> Exercise instructions
Only the lines containing "lift" belong in the answer; find them in the material below.

> Data extract
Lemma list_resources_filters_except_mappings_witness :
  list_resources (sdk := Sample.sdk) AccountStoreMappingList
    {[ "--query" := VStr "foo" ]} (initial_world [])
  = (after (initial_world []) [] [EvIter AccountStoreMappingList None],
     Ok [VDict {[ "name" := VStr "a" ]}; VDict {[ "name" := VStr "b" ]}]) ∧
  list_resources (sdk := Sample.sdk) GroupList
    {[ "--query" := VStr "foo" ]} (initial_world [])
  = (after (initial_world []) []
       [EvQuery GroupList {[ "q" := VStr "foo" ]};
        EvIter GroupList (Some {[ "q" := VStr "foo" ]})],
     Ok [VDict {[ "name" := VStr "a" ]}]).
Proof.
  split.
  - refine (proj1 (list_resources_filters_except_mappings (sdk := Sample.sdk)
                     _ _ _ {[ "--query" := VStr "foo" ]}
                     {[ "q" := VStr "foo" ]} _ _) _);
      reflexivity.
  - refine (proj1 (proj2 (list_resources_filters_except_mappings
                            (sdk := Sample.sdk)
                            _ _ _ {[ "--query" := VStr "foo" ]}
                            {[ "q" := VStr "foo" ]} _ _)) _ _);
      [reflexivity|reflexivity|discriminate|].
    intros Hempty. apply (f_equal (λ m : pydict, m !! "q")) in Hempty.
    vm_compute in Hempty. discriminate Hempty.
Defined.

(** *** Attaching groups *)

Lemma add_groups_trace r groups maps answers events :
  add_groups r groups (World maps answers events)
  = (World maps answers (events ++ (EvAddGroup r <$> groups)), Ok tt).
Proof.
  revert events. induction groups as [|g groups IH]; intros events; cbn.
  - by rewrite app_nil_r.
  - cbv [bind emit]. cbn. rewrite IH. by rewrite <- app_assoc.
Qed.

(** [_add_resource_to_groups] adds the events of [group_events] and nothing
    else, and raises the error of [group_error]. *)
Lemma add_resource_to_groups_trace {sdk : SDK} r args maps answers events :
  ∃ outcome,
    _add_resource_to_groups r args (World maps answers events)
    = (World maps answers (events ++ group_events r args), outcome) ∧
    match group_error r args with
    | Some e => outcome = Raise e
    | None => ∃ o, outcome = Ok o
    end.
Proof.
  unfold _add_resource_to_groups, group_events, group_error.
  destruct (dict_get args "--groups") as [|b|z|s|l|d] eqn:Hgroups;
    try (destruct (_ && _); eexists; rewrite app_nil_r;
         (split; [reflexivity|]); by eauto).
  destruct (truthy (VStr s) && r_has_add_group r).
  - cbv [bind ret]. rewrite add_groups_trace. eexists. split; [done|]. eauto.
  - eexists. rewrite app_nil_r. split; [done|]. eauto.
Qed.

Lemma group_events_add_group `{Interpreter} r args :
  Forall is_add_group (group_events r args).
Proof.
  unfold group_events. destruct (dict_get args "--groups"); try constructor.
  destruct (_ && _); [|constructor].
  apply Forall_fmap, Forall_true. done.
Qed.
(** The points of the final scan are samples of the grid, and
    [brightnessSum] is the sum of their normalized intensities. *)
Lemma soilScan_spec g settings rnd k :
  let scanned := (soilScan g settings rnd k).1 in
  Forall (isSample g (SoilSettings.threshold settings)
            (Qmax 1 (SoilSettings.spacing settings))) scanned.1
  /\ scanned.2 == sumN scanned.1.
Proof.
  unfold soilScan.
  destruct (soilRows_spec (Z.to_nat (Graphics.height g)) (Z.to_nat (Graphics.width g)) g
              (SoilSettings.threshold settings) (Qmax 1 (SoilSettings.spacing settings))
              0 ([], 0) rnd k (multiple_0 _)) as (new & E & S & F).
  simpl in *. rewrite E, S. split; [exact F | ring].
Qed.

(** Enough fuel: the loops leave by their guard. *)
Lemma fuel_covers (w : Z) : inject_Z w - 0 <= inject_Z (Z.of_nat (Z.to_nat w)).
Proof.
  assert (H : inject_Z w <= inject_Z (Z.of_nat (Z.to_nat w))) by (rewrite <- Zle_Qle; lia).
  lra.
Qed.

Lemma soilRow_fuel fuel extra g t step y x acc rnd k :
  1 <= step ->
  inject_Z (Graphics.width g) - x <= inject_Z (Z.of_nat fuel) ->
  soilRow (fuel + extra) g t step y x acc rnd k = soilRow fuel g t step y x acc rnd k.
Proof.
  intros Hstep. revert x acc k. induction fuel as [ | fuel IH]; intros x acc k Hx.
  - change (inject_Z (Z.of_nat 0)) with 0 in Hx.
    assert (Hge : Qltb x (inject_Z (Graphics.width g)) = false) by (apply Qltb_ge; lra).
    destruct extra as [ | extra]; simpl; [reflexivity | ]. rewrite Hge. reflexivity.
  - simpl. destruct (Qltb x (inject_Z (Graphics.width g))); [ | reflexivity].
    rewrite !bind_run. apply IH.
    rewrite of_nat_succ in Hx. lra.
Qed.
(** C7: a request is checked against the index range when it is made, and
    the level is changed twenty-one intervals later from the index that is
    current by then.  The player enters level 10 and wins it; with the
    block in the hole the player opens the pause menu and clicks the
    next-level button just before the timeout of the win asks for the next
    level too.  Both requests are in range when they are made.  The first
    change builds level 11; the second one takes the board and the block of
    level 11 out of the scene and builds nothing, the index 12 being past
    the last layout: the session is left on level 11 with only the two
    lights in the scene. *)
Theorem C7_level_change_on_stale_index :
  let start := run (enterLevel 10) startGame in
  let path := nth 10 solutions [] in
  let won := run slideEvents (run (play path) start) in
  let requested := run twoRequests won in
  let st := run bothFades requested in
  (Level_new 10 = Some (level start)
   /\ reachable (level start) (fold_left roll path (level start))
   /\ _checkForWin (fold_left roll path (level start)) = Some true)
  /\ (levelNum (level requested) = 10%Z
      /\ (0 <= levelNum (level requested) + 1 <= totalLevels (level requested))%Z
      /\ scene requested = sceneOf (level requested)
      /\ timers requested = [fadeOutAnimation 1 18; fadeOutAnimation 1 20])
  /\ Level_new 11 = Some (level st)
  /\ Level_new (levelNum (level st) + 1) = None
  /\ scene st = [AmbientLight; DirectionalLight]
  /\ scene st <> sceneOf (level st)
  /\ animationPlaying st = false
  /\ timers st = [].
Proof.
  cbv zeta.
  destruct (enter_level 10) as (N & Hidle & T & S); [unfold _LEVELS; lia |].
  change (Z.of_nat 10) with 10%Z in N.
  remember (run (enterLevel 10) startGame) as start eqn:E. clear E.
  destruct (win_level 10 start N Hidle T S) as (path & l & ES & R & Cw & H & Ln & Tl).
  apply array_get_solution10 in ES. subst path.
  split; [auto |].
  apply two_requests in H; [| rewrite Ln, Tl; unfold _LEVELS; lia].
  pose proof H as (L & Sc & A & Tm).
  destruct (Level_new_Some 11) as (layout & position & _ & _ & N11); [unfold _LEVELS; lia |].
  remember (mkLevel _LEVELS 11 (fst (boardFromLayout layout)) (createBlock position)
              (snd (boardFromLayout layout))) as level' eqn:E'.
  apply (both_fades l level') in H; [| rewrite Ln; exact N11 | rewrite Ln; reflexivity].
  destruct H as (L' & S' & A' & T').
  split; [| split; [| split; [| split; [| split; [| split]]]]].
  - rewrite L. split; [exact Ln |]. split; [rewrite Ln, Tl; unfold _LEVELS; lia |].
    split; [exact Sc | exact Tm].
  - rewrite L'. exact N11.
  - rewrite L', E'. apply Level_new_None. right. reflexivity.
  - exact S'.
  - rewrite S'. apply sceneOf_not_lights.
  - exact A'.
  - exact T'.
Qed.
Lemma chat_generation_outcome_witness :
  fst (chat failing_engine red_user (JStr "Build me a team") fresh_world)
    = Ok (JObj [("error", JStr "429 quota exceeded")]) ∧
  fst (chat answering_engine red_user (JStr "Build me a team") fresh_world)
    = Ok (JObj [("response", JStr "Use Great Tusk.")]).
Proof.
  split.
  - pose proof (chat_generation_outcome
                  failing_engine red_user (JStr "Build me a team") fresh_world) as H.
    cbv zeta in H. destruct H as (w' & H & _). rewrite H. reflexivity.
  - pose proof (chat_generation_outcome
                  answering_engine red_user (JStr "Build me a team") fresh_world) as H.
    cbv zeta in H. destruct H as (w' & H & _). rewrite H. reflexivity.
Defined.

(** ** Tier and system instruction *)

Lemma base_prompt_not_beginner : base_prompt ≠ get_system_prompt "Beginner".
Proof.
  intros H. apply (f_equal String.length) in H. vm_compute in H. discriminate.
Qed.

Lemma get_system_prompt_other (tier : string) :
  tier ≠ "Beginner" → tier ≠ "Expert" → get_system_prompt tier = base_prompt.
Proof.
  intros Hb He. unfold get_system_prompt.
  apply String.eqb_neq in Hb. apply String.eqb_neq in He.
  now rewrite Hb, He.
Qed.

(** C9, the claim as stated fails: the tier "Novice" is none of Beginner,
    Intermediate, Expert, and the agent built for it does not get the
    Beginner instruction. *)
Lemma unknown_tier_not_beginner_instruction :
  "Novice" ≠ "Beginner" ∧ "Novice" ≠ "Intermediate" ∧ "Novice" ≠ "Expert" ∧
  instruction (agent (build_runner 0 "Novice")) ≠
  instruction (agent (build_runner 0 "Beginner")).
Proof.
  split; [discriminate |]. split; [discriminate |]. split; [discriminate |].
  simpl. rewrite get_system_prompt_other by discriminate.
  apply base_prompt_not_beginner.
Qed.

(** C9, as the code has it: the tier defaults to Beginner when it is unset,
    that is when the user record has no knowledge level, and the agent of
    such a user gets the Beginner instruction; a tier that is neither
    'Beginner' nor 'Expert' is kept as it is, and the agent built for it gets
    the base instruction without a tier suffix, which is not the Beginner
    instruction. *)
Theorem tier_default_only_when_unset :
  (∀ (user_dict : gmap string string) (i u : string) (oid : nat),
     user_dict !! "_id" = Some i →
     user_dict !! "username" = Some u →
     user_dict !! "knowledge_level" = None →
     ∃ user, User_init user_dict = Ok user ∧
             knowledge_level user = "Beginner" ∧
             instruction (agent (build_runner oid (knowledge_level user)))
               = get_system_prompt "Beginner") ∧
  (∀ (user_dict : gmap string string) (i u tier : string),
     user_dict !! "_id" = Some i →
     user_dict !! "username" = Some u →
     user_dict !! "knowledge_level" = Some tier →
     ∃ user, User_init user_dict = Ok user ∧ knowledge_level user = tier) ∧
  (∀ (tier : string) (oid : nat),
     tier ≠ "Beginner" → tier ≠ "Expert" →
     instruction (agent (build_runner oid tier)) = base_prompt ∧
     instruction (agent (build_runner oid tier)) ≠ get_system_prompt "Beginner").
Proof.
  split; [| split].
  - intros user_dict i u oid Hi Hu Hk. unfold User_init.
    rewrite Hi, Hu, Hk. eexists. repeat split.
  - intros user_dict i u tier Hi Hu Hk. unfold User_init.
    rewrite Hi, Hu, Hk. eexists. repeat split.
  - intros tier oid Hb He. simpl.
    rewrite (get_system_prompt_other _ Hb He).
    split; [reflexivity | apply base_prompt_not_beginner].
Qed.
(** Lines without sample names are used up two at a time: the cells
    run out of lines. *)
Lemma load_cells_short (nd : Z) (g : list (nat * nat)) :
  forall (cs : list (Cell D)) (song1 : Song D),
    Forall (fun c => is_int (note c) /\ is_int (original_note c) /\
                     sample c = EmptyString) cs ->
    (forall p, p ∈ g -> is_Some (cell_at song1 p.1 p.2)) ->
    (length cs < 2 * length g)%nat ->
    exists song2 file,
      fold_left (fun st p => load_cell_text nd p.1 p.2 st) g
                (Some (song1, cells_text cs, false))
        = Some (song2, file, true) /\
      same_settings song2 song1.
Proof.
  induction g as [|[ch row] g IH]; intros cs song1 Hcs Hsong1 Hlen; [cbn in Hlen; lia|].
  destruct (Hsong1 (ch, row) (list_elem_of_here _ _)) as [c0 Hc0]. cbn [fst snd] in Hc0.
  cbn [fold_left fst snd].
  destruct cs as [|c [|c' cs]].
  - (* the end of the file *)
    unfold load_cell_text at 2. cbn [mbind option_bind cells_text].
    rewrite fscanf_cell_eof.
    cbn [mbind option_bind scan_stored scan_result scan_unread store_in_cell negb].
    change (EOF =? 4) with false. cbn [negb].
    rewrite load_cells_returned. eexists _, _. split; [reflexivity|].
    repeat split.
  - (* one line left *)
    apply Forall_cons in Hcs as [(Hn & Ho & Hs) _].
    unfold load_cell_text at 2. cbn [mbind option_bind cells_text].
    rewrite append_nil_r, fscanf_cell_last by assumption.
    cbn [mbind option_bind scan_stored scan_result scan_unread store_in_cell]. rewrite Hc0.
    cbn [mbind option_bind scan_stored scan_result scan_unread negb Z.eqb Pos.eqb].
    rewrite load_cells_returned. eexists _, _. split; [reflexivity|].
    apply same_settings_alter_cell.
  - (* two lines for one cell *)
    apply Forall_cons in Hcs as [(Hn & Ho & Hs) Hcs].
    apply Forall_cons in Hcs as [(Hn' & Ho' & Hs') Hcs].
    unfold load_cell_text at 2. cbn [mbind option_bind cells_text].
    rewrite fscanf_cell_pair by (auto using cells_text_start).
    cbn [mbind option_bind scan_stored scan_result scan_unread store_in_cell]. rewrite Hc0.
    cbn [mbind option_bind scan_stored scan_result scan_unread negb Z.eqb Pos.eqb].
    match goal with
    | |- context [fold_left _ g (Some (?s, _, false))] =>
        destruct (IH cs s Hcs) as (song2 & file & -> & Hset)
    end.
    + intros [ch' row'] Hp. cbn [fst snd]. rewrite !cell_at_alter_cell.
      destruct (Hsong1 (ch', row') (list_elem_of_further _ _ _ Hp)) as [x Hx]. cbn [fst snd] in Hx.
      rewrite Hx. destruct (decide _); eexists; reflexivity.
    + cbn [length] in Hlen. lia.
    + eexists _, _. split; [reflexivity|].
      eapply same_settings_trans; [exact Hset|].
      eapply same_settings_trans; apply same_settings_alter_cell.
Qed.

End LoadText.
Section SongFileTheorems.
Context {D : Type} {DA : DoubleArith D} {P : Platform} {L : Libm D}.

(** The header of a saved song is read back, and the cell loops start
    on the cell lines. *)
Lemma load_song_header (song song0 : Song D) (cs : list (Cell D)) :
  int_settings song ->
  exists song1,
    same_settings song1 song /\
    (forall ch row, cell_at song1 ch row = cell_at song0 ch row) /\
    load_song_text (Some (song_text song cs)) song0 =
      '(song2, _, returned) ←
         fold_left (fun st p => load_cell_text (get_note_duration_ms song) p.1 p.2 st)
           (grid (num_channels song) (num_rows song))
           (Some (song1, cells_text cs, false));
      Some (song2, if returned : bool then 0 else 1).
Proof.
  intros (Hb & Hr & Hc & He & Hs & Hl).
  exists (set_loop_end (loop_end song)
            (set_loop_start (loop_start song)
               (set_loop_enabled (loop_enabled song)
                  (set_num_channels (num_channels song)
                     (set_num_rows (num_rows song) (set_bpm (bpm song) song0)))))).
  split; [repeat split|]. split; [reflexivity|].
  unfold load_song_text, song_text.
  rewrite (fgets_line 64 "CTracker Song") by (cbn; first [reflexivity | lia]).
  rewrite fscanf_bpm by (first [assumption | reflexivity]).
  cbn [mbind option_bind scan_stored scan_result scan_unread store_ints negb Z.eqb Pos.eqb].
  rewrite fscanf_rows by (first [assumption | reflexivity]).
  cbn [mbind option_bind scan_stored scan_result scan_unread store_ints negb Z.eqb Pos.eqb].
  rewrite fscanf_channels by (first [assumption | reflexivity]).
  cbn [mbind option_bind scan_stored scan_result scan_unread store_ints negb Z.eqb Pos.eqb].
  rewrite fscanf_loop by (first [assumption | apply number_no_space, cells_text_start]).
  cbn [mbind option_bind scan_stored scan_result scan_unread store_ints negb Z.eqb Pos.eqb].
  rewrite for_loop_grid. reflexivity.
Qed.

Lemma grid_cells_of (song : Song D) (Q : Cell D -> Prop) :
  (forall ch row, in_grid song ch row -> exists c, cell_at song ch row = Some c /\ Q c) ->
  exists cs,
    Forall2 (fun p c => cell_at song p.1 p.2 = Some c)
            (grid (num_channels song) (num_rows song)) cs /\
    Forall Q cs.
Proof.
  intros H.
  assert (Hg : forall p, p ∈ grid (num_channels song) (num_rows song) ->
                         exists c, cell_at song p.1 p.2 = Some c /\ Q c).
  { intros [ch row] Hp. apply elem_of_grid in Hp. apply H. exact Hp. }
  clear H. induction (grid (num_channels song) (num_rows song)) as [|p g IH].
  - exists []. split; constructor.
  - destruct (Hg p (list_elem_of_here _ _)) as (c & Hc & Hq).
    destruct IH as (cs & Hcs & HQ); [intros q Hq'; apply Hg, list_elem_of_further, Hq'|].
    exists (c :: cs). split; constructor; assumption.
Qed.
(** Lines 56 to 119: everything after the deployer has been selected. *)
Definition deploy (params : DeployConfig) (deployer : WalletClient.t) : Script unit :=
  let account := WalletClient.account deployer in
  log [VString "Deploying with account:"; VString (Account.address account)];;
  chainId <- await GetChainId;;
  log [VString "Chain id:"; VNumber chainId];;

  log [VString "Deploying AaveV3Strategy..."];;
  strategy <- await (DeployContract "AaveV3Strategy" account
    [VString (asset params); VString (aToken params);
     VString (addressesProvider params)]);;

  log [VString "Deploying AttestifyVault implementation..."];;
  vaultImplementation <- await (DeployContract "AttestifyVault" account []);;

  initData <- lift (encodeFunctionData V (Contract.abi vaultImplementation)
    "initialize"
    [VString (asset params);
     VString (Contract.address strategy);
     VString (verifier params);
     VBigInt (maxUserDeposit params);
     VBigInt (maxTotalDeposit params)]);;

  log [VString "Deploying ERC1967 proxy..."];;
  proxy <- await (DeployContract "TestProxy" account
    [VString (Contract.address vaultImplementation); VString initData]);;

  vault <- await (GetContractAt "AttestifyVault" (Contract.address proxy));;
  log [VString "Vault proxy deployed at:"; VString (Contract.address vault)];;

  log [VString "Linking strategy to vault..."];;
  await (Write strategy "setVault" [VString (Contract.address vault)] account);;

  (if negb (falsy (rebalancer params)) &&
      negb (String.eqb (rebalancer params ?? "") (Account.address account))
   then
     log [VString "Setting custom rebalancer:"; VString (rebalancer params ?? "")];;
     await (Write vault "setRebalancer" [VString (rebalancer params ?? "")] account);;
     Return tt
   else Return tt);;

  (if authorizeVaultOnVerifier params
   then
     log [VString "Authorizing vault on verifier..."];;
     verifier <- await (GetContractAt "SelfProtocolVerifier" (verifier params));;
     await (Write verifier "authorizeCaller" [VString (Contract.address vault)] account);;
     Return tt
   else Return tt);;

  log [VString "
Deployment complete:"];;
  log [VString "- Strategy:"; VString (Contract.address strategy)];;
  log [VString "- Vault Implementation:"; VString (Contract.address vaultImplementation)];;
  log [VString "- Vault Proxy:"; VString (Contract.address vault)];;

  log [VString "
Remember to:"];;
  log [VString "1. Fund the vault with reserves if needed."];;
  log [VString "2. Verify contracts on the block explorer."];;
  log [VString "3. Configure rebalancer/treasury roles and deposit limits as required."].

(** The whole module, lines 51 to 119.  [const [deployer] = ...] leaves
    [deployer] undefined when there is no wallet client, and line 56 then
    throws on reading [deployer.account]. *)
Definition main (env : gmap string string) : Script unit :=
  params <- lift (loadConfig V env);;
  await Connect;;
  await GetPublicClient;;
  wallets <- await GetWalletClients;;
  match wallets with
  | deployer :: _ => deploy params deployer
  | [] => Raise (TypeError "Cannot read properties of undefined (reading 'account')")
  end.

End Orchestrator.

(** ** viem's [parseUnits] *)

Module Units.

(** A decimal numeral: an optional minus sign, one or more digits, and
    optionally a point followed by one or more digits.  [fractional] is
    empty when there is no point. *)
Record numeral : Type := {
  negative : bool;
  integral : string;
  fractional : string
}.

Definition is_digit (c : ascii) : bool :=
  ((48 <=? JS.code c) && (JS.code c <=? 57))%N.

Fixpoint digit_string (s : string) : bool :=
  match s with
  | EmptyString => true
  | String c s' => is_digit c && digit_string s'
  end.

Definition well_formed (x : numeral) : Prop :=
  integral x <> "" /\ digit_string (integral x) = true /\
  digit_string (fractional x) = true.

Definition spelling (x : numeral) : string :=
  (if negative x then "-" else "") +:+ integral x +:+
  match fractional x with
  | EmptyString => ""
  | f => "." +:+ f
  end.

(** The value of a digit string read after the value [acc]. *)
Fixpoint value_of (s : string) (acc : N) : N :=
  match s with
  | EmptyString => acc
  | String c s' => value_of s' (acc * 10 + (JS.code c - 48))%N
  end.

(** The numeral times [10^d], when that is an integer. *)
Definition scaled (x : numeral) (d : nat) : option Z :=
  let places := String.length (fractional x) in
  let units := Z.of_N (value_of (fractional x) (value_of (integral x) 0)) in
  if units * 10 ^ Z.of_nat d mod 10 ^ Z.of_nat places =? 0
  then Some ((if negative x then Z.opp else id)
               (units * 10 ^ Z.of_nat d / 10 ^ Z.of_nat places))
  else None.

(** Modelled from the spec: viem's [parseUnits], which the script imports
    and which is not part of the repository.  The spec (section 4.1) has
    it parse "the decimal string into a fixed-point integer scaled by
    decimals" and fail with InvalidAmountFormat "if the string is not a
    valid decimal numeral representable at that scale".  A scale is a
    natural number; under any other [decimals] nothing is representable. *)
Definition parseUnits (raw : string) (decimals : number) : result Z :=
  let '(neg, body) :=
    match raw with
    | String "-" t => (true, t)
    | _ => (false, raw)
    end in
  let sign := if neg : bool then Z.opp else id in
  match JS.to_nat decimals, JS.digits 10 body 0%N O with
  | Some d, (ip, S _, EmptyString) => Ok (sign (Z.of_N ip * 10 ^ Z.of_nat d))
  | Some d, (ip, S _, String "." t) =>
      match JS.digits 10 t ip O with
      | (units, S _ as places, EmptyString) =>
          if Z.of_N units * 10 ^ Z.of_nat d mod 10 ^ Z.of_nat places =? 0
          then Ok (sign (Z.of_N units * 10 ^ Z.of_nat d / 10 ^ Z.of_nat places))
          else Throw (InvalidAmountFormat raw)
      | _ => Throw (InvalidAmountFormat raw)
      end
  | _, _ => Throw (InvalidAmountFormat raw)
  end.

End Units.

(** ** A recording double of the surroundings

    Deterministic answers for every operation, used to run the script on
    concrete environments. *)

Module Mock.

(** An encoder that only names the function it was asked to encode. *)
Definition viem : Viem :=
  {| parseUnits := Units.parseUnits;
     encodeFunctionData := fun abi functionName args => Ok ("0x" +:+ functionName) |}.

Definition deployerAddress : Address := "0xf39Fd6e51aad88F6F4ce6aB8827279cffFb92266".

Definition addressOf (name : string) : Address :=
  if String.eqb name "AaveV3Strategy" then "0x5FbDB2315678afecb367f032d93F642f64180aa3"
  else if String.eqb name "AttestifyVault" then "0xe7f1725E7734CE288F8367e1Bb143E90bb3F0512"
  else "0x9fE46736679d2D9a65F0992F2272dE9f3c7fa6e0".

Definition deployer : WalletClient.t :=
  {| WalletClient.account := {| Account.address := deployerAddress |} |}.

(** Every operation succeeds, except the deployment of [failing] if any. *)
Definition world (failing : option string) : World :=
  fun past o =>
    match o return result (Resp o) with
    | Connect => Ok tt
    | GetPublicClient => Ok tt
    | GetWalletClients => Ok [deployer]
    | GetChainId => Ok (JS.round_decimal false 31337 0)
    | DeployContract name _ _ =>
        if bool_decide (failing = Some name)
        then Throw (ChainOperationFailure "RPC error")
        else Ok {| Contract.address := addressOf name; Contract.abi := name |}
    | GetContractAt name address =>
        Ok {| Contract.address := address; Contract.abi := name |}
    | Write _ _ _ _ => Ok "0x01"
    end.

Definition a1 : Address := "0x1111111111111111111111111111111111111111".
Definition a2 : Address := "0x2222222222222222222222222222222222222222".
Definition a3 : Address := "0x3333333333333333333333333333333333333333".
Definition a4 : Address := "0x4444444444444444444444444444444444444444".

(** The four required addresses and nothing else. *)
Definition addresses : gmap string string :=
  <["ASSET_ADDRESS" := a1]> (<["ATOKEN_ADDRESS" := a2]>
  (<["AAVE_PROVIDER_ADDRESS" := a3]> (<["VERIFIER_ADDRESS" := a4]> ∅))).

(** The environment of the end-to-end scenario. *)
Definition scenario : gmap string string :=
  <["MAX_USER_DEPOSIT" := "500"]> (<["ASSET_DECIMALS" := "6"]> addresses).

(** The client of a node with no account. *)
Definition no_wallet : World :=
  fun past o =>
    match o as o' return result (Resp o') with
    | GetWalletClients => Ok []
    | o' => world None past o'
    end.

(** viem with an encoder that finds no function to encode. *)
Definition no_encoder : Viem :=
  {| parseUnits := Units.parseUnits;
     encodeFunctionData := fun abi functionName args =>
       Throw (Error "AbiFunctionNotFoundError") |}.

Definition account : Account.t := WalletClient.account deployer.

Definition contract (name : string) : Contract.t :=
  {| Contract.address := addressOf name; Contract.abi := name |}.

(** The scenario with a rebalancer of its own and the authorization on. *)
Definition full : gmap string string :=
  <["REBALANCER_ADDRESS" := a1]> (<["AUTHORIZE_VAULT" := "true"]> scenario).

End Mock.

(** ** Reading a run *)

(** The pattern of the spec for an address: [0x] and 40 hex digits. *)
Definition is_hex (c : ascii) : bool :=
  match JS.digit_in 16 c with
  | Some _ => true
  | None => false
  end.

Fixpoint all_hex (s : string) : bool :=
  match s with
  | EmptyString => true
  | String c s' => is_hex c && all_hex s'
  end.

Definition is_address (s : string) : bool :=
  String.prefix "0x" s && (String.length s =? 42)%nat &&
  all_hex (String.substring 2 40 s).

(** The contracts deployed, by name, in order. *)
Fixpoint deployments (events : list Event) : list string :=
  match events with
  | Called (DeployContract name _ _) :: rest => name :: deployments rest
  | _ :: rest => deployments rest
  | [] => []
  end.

> Result
  initData <- lift (encodeFunctionData V (Contract.abi vaultImplementation)
  params <- lift (loadConfig V env);;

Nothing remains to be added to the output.